B12 Evidence-based medicine (EBM) Flashcards
what is the definition of EBM?
- ‘evidence-based medicine is the conscientious, explicit and judicious use of current best evidence in making decisions about the care of individual patients’
- taking the best evidence we have and applying that to giving the best patient-specific care possible
what do we mean by evidence in EBM?
- published research
- mainly interested in studies with patients to test the effect of an intervention
what is an RCT? explain
- randomised controlled trial
- ideally it is double-blind (subjects and healthcare professionals don’t know which group is which)
- other factors are minimised (make 2 groups evenly balanced with ethnicities, genders, ages, all at the same stage of disease etc.)

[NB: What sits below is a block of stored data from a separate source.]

(* ================================================================== *)
(** ** MeasurementsUI.ts *)

Module MeasurementsUI.

Inductive MeasurementType : Type := PERPENDICULAR | POINTTOPOINT.

(** The exported object [measurementsParams]. *)
Record Params : Type := {
  type : MeasurementType;
  vertexSnap : bool;
  units : jsstring;
  precision : Z;
  visible : bool;
  enabled : bool
}.

Definition measurementsParams : Params :=
  {| type := POINTTOPOINT; vertexSnap := true; units := utf16 "m";
     precision := 2; visible := true; enabled := false |}.

Inductive ExtensionCall : Type := removeMeasurement | clearMeasurements.

Record Extension : Type := {
  ext_enabled : bool;
  ext_options : Params;            (* the extension's own options object *)
  ext_calls : list ExtensionCall
}.

Record State : Type := {
  params : Params;                 (* the measurementsParams object *)
  measurementsExtension : Extension
}.

(** [measurementsExtension.options], read *)
Definition options (st : State) : Params :=
  ext_options (measurementsExtension st).

Inductive Key : Type :=
  Kenabled | Kvisible | Ktype | KvertexSnap | Kunits | Kprecision.

Definition key_eqb (a b : Key) : bool :=
  match a, b with
  | Kenabled, Kenabled | Kvisible, Kvisible | Ktype, Ktype
  | KvertexSnap, KvertexSnap | Kunits, Kunits | Kprecision, Kprecision => true
  | _, _ => false
  end.

(** The bodies of the callbacks registered with [.on]. *)
Inductive Callback : Type :=
| AssignEnabled      (* measurementsExtension.enabled = measurementsParams.enabled *)
| AssignOptions      (* measurementsExtension.options = measurementsParams:
                        the setter copies the fields of the object it is
                        given into the extension's own options; it keeps
                        no reference to [measurementsParams] *)
| CallRemove         (* measurementsExtension.removeMeasurement() *)
| CallClear.         (* measurementsExtension.clearMeasurements() *)

Inductive Blade : Type :=
| Input (key : Key) (label : jsstring) (on_change : Callback)
| Button (title : jsstring) (on_click : Callback).

(** The blades [makeMeasurementsUI] adds to its pane, in order. *)
Definition makeMeasurementsUI : list Blade :=
  [ Input Kenabled (utf16 "Enabled") AssignEnabled;
    Input Kvisible (utf16 "Visible") AssignOptions;
    Input Ktype (utf16 "Type") AssignOptions;
    Input KvertexSnap (utf16 "Snap") AssignOptions;
    Input Kunits (utf16 "Units") AssignOptions;
    Input Kprecision (utf16 "Precision") AssignOptions;
    Button (utf16 "Delete") CallRemove;
    Button (utf16 "Delete All") CallClear ].

Definition run (cb : Callback) (st : State) : State :=
  let ext := measurementsExtension st in
  match cb with
  | AssignEnabled =>
      {| params := params st;
         measurementsExtension :=
           {| ext_enabled := enabled (params st);
              ext_options := ext_options ext; ext_calls := ext_calls ext |} |}
  | AssignOptions =>
      {| params := params st;
         measurementsExtension :=
           {| ext_enabled := ext_enabled ext;
              ext_options := params st; ext_calls := ext_calls ext |} |}
  | CallRemove =>
      {| params := params st;
         measurementsExtension :=
           {| ext_enabled := ext_enabled ext; ext_options := ext_options ext;
              ext_calls := ext_calls ext ++ [removeMeasurement] |} |}
  | CallClear =>
      {| params := params st;
         measurementsExtension :=
           {| ext_enabled := ext_enabled ext; ext_options := ext_options ext;
              ext_calls := ext_calls ext ++ [clearMeasurements] |} |}
  end.

(** A value committed by a widget, with the field it is bound to.  The
    options of a widget (the choices of Type and Units, the range 1 to 5
    in steps of 1 of Precision) bound what it commits; the callbacks do
    not look at them. *)
Inductive Change : Type :=
| SetEnabled (v : bool)
| SetVisible (v : bool)
| SetType (v : MeasurementType)
| SetVertexSnap (v : bool)
| SetUnits (v : jsstring)
| SetPrecision (v : Z).

Definition key_of (c : Change) : Key :=
  match c with
  | SetEnabled _ => Kenabled | SetVisible _ => Kvisible | SetType _ => Ktype
  | SetVertexSnap _ => KvertexSnap | SetUnits _ => Kunits
  | SetPrecision _ => Kprecision
  end.

(** The binding made by [addInput(measurementsParams, key, ...)] writes
    the committed value into the bound field. *)
Definition write (c : Change) (p : Params) : Params :=
  match c with
  | SetEnabled v =>
      {| type := type p; vertexSnap := vertexSnap p; units := units p;
         precision := precision p; visible := visible p; enabled := v |}
  | SetVisible v =>
      {| type := type p; vertexSnap := vertexSnap p; units := units p;
         precision := precision p; visible := v; enabled := enabled p |}
  | SetType v =>
      {| type := v; vertexSnap := vertexSnap p; units := units p;
         precision := precision p; visible := visible p; enabled := enabled p |}
  | SetVertexSnap v =>
      {| type := type p; vertexSnap := v; units := units p;
         precision := precision p; visible := visible p; enabled := enabled p |}
  | SetUnits v =>
      {| type := type p; vertexSnap := vertexSnap p; units := v;
         precision := precision p; visible := visible p; enabled := enabled p |}
  | SetPrecision v =>
      {| type := type p; vertexSnap := vertexSnap p; units := units p;
         precision := v; visible := visible p; enabled := enabled p |}
  end.

(** The callbacks the pane holds for the input bound to [k]. *)
Fixpoint change_callbacks (pane : list Blade) (k : Key) : list Callback :=
  match pane with
  | [] => []
  | Input k' _ cb :: r =>
      if key_eqb k' k then cb :: change_callbacks r k else change_callbacks r k
  | Button _ _ :: r => change_callbacks r k
  end.

(** The user changes a field: the binding writes the value, then the
    'change' callbacks of that input run. *)
Definition input_change (pane : list Blade) (c : Change) (st : State) : State :=
  fold_left (fun s cb => run cb s) (change_callbacks pane (key_of c))
    {| params := write c (params st);
       measurementsExtension := measurementsExtension st |}.

(** The value the extension exposes for the field a change is about:
    its [enabled] property, or the field of its [options]. *)
Definition extension_shows (c : Change) (st : State) : Prop :=
  match c with
  | SetEnabled v => ext_enabled (measurementsExtension st) = v
  | SetVisible v => visible (options st) = v
  | SetType v => type (options st) = v
  | SetVertexSnap v => vertexSnap (options st) = v
  | SetUnits v => units (options st) = v
  | SetPrecision v => precision (options st) = v
  end.

End MeasurementsUI.

(* ================================================================== *)
(** ** main.ts: the objects the handlers act on *)

Record Vector3 : Type := { vec_x : spec_float; vec_y : spec_float; vec_z : spec_float }.
Record Box3 : Type := { box_min : Vector3; box_max : Vector3 }.

Definition number_1 : spec_float := S754_finite false 4503599627370496 (-52).
Definition number_minus_1 : spec_float := S754_finite true 4503599627370496 (-52).

(** [new Box3().copy(sceneBox)], then [max.z *= 1] and [min.z = -1]. *)
Definition section_box (sceneBox : Box3) : Box3 :=
  {| box_min := {| vec_x := vec_x (box_min sceneBox);
                   vec_y := vec_y (box_min sceneBox);
                   vec_z := number_minus_1 |};
     box_max := {| vec_x := vec_x (box_max sceneBox);
                   vec_y := vec_y (box_max sceneBox);
                   vec_z := SFmul 53 1024 (vec_z (box_max sceneBox)) number_1 |} |}.

(** The [SectionTool] extension: its [enabled] flag and its box. *)
Record SectionTool : Type := {
  sections_enabled : bool;
  sections_box : option Box3
}.

(** A [setCameraView(ids, transition)] request. *)
Record CameraView : Type := { view_ids : list jsstring; view_transition : bool }.

(** The callbacks [main] registers on buttons. *)
Inductive ClickCallback : Type :=
| ToggleSectionBoxes                 (* lines 150-153 *)
| ResetSectionBoxes                  (* lines 156-161 *)
| OpenWindow (parameterUrl : JSValue). (* window.open(parameterUrl, '_blank') *)

Record ButtonParams : Type := {
  title : jsstring;
  disabled : bool;                   (* absent means false *)
  label : option jsstring
}.

Inductive Blade : Type :=
| Button (params : ButtonParams) (on_click : option ClickCallback)
| ListBlade (list_label : jsstring) (list_options : list (jsstring * jsstring))
            (list_value : jsstring).

(** The control panel: its blades in order, each under the reference of
    the API object [addButton] or [addBlade] returned for it. *)
Record Pane : Type := {
  next_ref : N;
  blades : list (N * Blade)
}.

Definition pane_add (p : Pane) (b : Blade) : N * Pane :=
  (next_ref p,
   {| next_ref := next_ref p + 1; blades := blades p ++ [(next_ref p, b)] |}).

(** [pane.remove(api)]: the blade leaves the panel; removing a blade the
    panel does not hold changes nothing. *)
Definition pane_remove (p : Pane) (r : N) : Pane :=
  {| next_ref := next_ref p;
     blades := filter (fun rb => negb (N.eqb (fst rb) r)) (blades p) |}.

Fixpoint blades_lookup (bs : list (N * Blade)) (r : N) : option Blade :=
  match bs with
  | [] => None
  | (r', b) :: rest => if N.eqb r' r then Some b else blades_lookup rest r
  end.

Definition pane_lookup (p : Pane) (r : N) : option Blade := blades_lookup (blades p) r.

(** [api.on('click', callback)] *)
Definition pane_on_click (p : Pane) (r : N) (cb : ClickCallback) : Pane :=
  {| next_ref := next_ref p;
     blades := map (fun rb =>
                      match rb with
                      | (r', Button bp _) =>
                          if N.eqb r' r then (r', Button bp (Some cb)) else rb
                      | _ => rb
                      end) (blades p) |}.

(** [SelectionEvent]: only [hits] is read; [null] and [undefined] are
    [None]. *)
Record Hit : Type := { node : TreeNode }.
Record SelectionEvent : Type := { hits : option (list Hit) }.

(** Everything the handlers of [main] read or write. *)
Record AppState : Type := {
  selectedObjects : list jsstring;       (* the SelectionExtension *)
  cameraViews : list CameraView;         (* setCameraView requests, oldest first *)
  sections : SectionTool;
  sceneBox : Box3;                       (* viewer.getRenderer().sceneBox *)
  measurements : MeasurementsUI.State;
  treeNodeMap : JSMap TreeNode;
  pane : Pane;
  sectionEnabled : bool;
  btnUrlDoc : option N;                  (* null, or the button's API object *)
  console : list jsstring;               (* console.log lines, oldest first *)
  windows : list (JSValue * jsstring)    (* window.open calls, oldest first *)
}.

Definition with_selectedObjects (v : list jsstring) (s : AppState) : AppState :=
  {| selectedObjects := v; cameraViews := cameraViews s; sections := sections s;
     sceneBox := sceneBox s; measurements := measurements s;
     treeNodeMap := treeNodeMap s; pane := pane s;
     sectionEnabled := sectionEnabled s; btnUrlDoc := btnUrlDoc s;
     console := console s; windows := windows s |}.

Definition with_cameraViews (v : list CameraView) (s : AppState) : AppState :=
  {| selectedObjects := selectedObjects s; cameraViews := v; sections := sections s;
     sceneBox := sceneBox s; measurements := measurements s;
     treeNodeMap := treeNodeMap s; pane := pane s;
     sectionEnabled := sectionEnabled s; btnUrlDoc := btnUrlDoc s;
     console := console s; windows := windows s |}.

Definition with_sections (v : SectionTool) (s : AppState) : AppState :=
  {| selectedObjects := selectedObjects s; cameraViews := cameraViews s; sections := v;
     sceneBox := sceneBox s; measurements := measurements s;
     treeNodeMap := treeNodeMap s; pane := pane s;
     sectionEnabled := sectionEnabled s; btnUrlDoc := btnUrlDoc s;
     console := console s; windows := windows s |}.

what is evidence-based practice?
- integration of best research evidence with clinical expertise and patient values
- putting the evidence into practice specific to patients and what will work best for them eg. ‘I want to go back to work’
what is primary literature?
- original and ‘cutting edge’ information
- consists of research studies, case reports, editorials and letters to the editor
what is secondary literature?
- indexing and abstracting services
- usually available online or via CD-ROM
- used to access primary literature
what is tertiary literature?
- represents core knowledge established via primary literature
- comprises textbooks and full text databases
what are the 5 steps of evidence-based practice?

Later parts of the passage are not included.